PrintWe live-tweet our lives. We Instagram every little morsel we put in our mouths. We update our Facebooks to indicate what school we get into, what classes we take, and what internship we score for the summer. Even so, there’s one digital step we can’t bring ourselves to take: pursuing romance on the web.
For some reason, trying to find our match in the ether of cyberspace feels sketchy, unsafe, even uncool. But should it?
On Columbia’s campus, we’ve begun to take baby steps toward making the Internet a socially acceptable place to search for love. For example, the recent founding of the CU Admirers Facebook page allows students to anonymously profess their ardor for others in ways that vary from sweet to creepy.
While CU Admirers is a forum for simply expressing anonymous desires rather than realizing them, some students are taking their online dating more seriously. In fact, college students are increasingly turning to dating websites such as DateMySchool. Founded in 2010 by two Columbia alumni, DateMySchool is unique in that it is available exclusively to college students, offering them a sense of security they might not be able to attain from traditional dating sites.
According to Melanie Wallner, the director of public relations at DateMySchool, the site has nearly 200,000 members nationwide and is particularly popular at Columbia.
“We’re most popular at Columbia and NYU: Over 30 percent of each campus uses DateMySchool, more than 50 percent of the dates that happen at these schools are set up on DateMySchool, and most of our success stories have come from students from those schools,” Wallner says.
But despite these figures, many students are still reluctant to admit that they’ve tried their hand at online dating.
A student from Lesley University in Cambridge, Mass., who met her boyfriend on the popular site OkCupid, acknowledges the stigma associated with online dating.
“It’s often seen as a last resort—something to do when you’re all out of options and desperate to meet someone, or you’re too lazy to go out and meet people in social situations,” she says. “I personally am okay with telling people I met my boyfriend online, because I am happy with the way our relationship has progressed and the fact that we met online does not make our relationship any less authentic.”
Rega Jha, a Columbia College senior, has several friends who use DateMySchool. While Jha acknowledges that a stigma against online dating exists, she believes this sort of thinking is outdated.

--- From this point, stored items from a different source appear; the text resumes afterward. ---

(** The [try] block of [_plan_task]. *)
Definition llm_plan (task : string) : M L TaskPlan :=
  a <- get_self ;;
  extern E (InvokeModel (model_id a) (planning_prompt task)) ;;
  body <- extern E ReadBody ;;
  result <- extern E (JsonLoads body) ;;
  text <- lift (content_text result) ;;
  plan_data <- extern E (JsonLoads text) ;;
  steps <- lift (plan_steps plan_data) ;;
  d <- lift (get plan_data "estimated_duration" (PyFloat 30%float)) ;;
  ra <- lift (get plan_data "requires_auth" (PyBool false)) ;;
  hr <- lift (get plan_data "human_review_needed" (PyBool false)) ;;
  ret (mkTaskPlan task steps d ra hr).

Definition _plan_task (task : string) : M L TaskPlan :=
  a <- get_self ;;
  match _bedrock a with None => _init_bedrock | Some _ => ret tt end ;;
  a <- get_self ;;
  match _bedrock a with
  | None => ret (simple_plan task)
  | Some _ =>
      try_except (llm_plan task) (fun _ => ret (simple_plan task))
  end.
End Methods.

(** The body of the [for attempt in range(self.max_retries)] loop of
    [execute]; its local is [result]. *)
Definition attempt_body (nova : session) (task : string) (plan : TaskPlan)
    (capture_screenshots : bool) (attempt : Z) : M TaskResult loop_ctl :=
  try_except
    (nova_result <- act nova task ;;
     modify_local (set_success true) ;;
     modify_local (set_data nova_result) ;;
     modify_local (set_steps_taken (map action (steps plan))) ;;
     (if capture_screenshots then
        try_except
          (shot <- screenshot nova ;;
           if truthy shot then modify_local (append_screenshot shot)
           else ret tt)
          (fun _ => ret tt)
      else ret tt) ;;
     ret Break)
    (fun e =>
       a <- get_self ;;
       (if attempt =? max_retries a - 1
        then modify_local (set_error (Some (exc_str e)))
        else ret tt) ;;
       ret Continue).

Definition new_TaskResult : TaskResult :=
  mkTaskResult false PyNone None [] [].

(** [with self._browser_session(starting_url) as nova: for attempt in
    range(self.max_retries): ...] *)
Definition attempt_loop (task : string) (plan : TaskPlan)
    (capture_screenshots : bool) (nova : session) : M TaskResult unit :=
  a <- get_self ;;
  for_in (range (max_retries a))
         (attempt_body nova task plan capture_screenshots).

(** The outer [try] block of [execute]. *)
Definition execute_try (task : string) (starting_url : option string)
    (capture_screenshots : bool) : M TaskResult unit :=
  plan <- _plan_task task ;;
  (* if plan.human_review_needed: a warning is logged *)
  _browser_session starting_url (attempt_loop task plan capture_screenshots).

Definition execute {L} (task : string) (starting_url : option string)
    (capture_screenshots : bool) : M L TaskResult :=
  call_frame new_TaskResult
    (try_except
       (execute_try task starting_url capture_screenshots)
       (fun e => modify_local (set_error (Some (exc_str e)))) ;;
     get_local).

Definition new_ExtractResult (starting_url : option string) : ExtractResult :=
  mkExtractResult false (PyDict []) starting_url false None.

(** The body of the [with] block of [extract]; [schema] is [PyNone] when
    the caller supplies none. *)
Definition extract_session (task : string) (schema : pyval) (nova : session)
    : M ExtractResult unit :=
  data <- (if has_act_get nova then act_get nova task
           else
             raw <- act nova (task ++ ". Return the result as JSON.") ;;
             if is_str raw then extern E (JsonLoads raw) else ret raw) ;;
  modify_local (set_x_data data) ;;
  modify_local (set_x_success true) ;;
  if truthy schema then
    try_except
      (extern E (JsonschemaValidate data schema) ;;
       modify_local (set_schema_validated true))
      (fun _ => modify_local (set_schema_validated false))
  else ret tt.

Definition extract {L} (task : string) (starting_url : option string)
    (schema : pyval) : M L ExtractResult :=
  call_frame (new_ExtractResult starting_url)
    (try_except
       (_browser_session starting_url (extract_session task schema))
       (fun e => modify_local (set_x_error (Some (exc_str e)))) ;;
     get_local).

(** The body of the [for task in tasks] loop of [chain]; its local is
    [result]. *)
Definition chain_body (current_url : option string) (stop_on_failure : bool)
    (task : string) : M ChainResult loop_ctl :=
  task_result <- execute task current_url true ;;
  modify_local (append_result task_result) ;;
  if success task_result then
    modify_local incr_completed ;;
    ret Continue
  else
    modify_local incr_failed ;;
    modify_local (set_c_success false) ;;
    if stop_on_failure then ret Break else ret Continue.

Definition new_ChainResult : ChainResult := mkChainResult true [] 0 0.

Definition chain {L} (tasks : list string) (starting_url : option string)
    (stop_on_failure : bool) : M L ChainResult :=
  call_frame new_ChainResult
    (let current_url := starting_url in
     for_in tasks (chain_body current_url stop_on_failure) ;;
     get_local).

End AutoPilot.

(** ** Vocabulary of the properties *)

Definition is_act (c : call) : bool :=
  match c with NovaAct _ => true | _ => false end.

Definition is_stop (c : call) : bool :=
  match c with NovaStop => true | _ => false end.

(** The calls that open a session: importing the SDK, constructing the
    session object, and its start hook. *)
Definition opens_session (c : call) : bool :=
  match c with NovaActImport | NovaActNew _ _ _ | NovaStart => true | _ => false end.

(** Constructing the SDK's session and starting it. *)
Definition starts_session (c : call) : bool :=
  match c with NovaActNew _ _ _ | NovaStart => true | _ => false end.

(** The calls of a session's life other than the import of the SDK. *)
Definition lifecycle_call (c : call) : bool :=
  match c with NovaActNew _ _ _ | NovaStart | NovaStop => true | _ => false end.

(** The calls by which [extract] obtains its data from the SDK's session:
    [act_get] when the session has it, else [act] and [json.loads]. *)
Definition extracts_data (E : env) (c : call) : bool :=
  match c with
  | NovaActGet _ => sdk_has_act_get E
  | NovaAct _ | JsonLoads _ => negb (sdk_has_act_get E)
  | _ => false
  end.

Definition validates (schema : pyval) (c : call) : Prop :=
  exists d, c = JsonschemaValidate d schema.

(** The [act] attempts of a log, the first attempt first. *)
Definition act_attempts (tr : trace) : list event :=
  rev (filter (fun ev => is_act (ev_call ev)) tr).

(** An [act] attempt on [task] that raised an [Exception]. *)
Definition failed_act (task : string) (ev : event) : Prop :=
  ev_call ev = NovaAct task
  /\ exists e, ev_reply ev = Raises e /\ is_Exception e = true.

(** How a logged call ended. *)
Definition returned (ev : event) : Prop := exists v, ev_reply ev = Returns v.
Definition raised (ev : event) : Prop := exists e, ev_reply ev = Raises e.

Section Environments.
Variable E : env.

“I think a slight stigma might exist, yeah, but only as much as it does in the rest of the world. I have several friends who use DateMySchool, and they’ve all found plenty of dates on there, some successful, some not so much, some Columbians, some NYU-ers, but in any case—it’s just another place to meet people, no more or less valid than 1020 or Butler,” she says.
However, some students complain that DateMySchool isn’t really all that useful.
“My roommate and I both signed up for DateMySchool at the same time, and within 10 minutes of creating a profile, we both received the same message from the same guy asking if we wanted to hook up,” says Mary Cosgrove, a junior at Barnard College. “We both promptly deleted our accounts. I did not think this site was useful at all for finding actual love, just more hookups.”
But for students who are looking for just a hookup, online dating sites may be a good option. A Columbia College student who wishes to remain anonymous uses Grindr, an all-male location-based social network that allows gay and bisexual men to find others interested in a hookup.
“For a top-tier school like Columbia where so many of us are striving to have really important roles in public and private sectors, it’s kind of understood that romance isn’t a huge part of that,” he says. “If I know I don’t want to find a lifelong love, why should I deal with romantic attachments that will drain my energy, especially when I can just use an app to find anonymous sex?”
While he acknowledges that people may feel embarrassed about using the app, he thinks it should be more socially acceptable. “I have no shame about having consensual casual sex ... There shouldn’t be a reason that this isn’t just a normal, positive interchange between persons facilitated by technology.”
This should be especially true at a school like Columbia, where students have access to the larger community of New York City. For schools located in smaller towns, like Princeton, online dating and trying to reach out into the community make less sense.
Tiger Admirers, Princeton’s version of Columbia Admirers, wrote in an email, “We’re in an area where the only other people to meet our age are basically other Princeton students, so it seems silly to join an online dating website when you should just be meeting people in person. Perhaps if we were located in a city where there were lots of 20-somethings (like Columbia is, or even somewhere in Boston), it would make more sense, and thus be considered more socially acceptable and normal.”
While online dating may not be fully socially acceptable yet, the gradual romantic shift toward the digital—demonstrated by the popularity of CU Admirers—is at least helping us grow more open with one another. And with the recent Manti Te’o fiasco, perhaps that’s all we can ask for.